What this task involves => Reproduce exactly the lines below from the one containing "by exists s', st2, m, news." through the one containing "in_u 32 len -> 1 < len ->", including both, and nothing else.

===============

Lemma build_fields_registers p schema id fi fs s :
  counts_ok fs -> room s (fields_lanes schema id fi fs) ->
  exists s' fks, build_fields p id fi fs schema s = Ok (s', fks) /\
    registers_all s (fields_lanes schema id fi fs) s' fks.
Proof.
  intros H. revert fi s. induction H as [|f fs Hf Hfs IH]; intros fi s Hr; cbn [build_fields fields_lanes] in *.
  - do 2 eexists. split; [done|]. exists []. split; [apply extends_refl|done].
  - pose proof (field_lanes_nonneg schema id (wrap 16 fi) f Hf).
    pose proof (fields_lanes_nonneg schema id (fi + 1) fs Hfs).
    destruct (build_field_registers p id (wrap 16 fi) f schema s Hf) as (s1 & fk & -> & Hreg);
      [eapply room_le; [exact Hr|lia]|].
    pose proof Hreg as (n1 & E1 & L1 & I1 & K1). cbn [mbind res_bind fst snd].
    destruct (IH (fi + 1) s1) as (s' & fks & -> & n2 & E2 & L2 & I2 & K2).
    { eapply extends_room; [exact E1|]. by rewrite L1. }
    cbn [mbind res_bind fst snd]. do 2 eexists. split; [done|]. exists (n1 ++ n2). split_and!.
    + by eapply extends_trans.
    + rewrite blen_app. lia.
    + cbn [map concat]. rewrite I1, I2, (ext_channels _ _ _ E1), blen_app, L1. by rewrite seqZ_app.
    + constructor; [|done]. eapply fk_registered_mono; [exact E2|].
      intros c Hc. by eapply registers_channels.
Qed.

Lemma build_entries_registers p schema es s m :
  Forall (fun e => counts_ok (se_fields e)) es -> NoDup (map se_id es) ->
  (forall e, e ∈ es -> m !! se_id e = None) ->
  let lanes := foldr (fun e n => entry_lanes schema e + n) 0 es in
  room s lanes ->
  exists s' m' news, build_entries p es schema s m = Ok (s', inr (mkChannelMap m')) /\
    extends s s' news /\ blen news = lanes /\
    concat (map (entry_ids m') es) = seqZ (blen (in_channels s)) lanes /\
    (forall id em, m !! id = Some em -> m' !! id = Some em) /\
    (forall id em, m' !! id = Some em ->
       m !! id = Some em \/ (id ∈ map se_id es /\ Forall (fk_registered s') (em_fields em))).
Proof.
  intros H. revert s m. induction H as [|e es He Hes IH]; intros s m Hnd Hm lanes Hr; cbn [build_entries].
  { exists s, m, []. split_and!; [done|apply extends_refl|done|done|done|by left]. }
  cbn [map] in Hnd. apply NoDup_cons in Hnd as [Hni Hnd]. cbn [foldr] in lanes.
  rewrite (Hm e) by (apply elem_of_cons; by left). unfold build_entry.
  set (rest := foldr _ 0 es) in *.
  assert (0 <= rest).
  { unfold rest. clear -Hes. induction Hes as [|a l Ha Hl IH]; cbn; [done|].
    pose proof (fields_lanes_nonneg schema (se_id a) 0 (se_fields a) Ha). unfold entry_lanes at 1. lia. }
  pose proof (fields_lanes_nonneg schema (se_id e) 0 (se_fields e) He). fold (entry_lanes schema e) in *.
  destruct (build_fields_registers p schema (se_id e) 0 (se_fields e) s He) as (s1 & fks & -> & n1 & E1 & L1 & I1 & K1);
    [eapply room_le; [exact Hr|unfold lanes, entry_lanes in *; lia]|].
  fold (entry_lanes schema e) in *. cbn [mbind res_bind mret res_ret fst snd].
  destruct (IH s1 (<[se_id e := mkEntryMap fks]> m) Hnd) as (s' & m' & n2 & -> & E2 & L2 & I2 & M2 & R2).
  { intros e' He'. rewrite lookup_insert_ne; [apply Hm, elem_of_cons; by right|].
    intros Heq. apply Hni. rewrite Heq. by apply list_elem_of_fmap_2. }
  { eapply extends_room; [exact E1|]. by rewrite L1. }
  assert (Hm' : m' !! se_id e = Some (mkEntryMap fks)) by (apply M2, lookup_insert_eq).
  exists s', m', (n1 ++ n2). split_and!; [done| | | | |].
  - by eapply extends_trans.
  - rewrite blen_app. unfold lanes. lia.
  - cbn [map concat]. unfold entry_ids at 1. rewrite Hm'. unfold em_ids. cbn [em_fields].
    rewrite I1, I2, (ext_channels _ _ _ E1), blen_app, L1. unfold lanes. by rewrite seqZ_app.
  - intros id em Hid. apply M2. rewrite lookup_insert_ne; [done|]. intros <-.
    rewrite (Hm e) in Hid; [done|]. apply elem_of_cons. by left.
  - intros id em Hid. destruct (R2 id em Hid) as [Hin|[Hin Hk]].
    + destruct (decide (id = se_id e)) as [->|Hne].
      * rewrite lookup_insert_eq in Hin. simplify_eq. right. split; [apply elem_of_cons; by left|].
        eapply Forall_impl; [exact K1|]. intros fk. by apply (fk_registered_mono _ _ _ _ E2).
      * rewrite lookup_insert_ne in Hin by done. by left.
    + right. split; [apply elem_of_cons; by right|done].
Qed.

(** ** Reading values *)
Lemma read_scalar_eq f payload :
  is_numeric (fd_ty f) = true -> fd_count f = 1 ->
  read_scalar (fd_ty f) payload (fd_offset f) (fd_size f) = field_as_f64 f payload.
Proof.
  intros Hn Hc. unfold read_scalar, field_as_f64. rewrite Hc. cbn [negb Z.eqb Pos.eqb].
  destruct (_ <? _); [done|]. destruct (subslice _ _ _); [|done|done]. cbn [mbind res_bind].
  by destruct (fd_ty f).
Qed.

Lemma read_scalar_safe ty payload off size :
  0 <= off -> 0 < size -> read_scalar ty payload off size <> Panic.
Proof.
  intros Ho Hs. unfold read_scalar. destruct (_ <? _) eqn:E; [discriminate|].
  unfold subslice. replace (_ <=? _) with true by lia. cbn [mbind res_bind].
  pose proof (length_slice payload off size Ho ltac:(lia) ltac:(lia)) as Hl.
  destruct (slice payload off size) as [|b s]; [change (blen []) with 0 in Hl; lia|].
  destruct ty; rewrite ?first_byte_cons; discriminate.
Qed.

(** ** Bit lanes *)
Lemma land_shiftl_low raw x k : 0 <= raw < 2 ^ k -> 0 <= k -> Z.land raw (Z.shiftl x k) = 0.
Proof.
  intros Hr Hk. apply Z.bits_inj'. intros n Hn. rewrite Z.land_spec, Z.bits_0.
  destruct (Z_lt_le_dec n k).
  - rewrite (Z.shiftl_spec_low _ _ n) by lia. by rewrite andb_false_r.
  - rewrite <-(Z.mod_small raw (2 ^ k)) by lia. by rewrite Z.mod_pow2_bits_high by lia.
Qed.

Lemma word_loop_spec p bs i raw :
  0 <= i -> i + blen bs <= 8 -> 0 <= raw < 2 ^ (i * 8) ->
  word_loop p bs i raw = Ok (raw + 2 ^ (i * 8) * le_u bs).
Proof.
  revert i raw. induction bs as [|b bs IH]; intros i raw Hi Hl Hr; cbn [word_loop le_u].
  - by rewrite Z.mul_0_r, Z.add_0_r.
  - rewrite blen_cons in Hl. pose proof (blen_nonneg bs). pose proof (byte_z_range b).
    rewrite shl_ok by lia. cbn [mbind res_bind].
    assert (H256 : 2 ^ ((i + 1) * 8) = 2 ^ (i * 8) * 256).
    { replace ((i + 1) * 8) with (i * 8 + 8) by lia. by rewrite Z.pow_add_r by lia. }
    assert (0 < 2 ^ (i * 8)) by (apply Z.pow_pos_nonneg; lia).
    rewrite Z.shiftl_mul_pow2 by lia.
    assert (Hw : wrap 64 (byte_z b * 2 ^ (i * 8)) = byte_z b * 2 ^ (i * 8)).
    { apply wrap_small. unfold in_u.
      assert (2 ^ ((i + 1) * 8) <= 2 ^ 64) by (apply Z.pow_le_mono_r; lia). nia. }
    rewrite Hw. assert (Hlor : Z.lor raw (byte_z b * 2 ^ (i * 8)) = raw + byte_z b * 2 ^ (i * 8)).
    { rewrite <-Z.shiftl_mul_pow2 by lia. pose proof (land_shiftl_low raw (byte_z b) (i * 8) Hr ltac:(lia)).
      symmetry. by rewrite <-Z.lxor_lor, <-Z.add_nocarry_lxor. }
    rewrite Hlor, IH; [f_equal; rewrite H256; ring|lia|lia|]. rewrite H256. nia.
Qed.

===============

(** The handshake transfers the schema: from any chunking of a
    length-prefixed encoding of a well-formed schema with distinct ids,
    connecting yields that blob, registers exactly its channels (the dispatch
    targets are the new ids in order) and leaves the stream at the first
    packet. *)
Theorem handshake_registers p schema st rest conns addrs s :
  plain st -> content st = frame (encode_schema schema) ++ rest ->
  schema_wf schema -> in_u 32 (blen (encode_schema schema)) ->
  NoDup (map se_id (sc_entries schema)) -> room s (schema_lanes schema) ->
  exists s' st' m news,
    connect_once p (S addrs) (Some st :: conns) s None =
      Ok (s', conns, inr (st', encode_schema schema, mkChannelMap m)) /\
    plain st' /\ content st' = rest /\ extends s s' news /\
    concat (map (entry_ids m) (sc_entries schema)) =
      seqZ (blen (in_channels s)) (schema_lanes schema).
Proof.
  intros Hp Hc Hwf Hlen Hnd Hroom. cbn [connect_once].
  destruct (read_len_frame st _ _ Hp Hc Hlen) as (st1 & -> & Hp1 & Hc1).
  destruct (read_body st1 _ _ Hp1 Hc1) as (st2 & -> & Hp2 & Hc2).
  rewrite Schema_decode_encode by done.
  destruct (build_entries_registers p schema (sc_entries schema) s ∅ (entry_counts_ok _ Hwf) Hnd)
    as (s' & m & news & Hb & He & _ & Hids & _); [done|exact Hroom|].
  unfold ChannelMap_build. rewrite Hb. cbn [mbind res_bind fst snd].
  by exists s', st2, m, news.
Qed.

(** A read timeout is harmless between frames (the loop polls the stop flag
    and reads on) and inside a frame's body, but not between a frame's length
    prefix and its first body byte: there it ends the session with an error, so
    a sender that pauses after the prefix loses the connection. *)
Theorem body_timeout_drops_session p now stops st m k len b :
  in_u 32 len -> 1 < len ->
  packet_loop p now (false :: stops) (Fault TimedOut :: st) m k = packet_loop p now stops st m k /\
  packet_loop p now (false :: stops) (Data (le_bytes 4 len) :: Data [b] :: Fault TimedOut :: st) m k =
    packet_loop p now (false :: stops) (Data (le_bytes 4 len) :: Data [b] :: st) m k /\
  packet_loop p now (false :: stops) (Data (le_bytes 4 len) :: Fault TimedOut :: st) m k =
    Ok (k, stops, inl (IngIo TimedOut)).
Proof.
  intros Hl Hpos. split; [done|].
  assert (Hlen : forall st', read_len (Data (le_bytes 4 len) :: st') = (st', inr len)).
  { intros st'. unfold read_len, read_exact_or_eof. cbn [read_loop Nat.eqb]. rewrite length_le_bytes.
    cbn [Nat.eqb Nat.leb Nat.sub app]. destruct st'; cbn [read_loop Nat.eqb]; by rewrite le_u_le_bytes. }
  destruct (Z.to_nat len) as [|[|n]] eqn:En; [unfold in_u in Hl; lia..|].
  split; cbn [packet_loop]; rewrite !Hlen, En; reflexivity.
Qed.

===============

Problem solution =>
  by exists s', st2, m, news.
Qed.

(** A read timeout is harmless between frames (the loop polls the stop flag
    and reads on) and inside a frame's body, but not between a frame's length
    prefix and its first body byte: there it ends the session with an error, so
    a sender that pauses after the prefix loses the connection. *)
Theorem body_timeout_drops_session p now stops st m k len b :
  in_u 32 len -> 1 < len ->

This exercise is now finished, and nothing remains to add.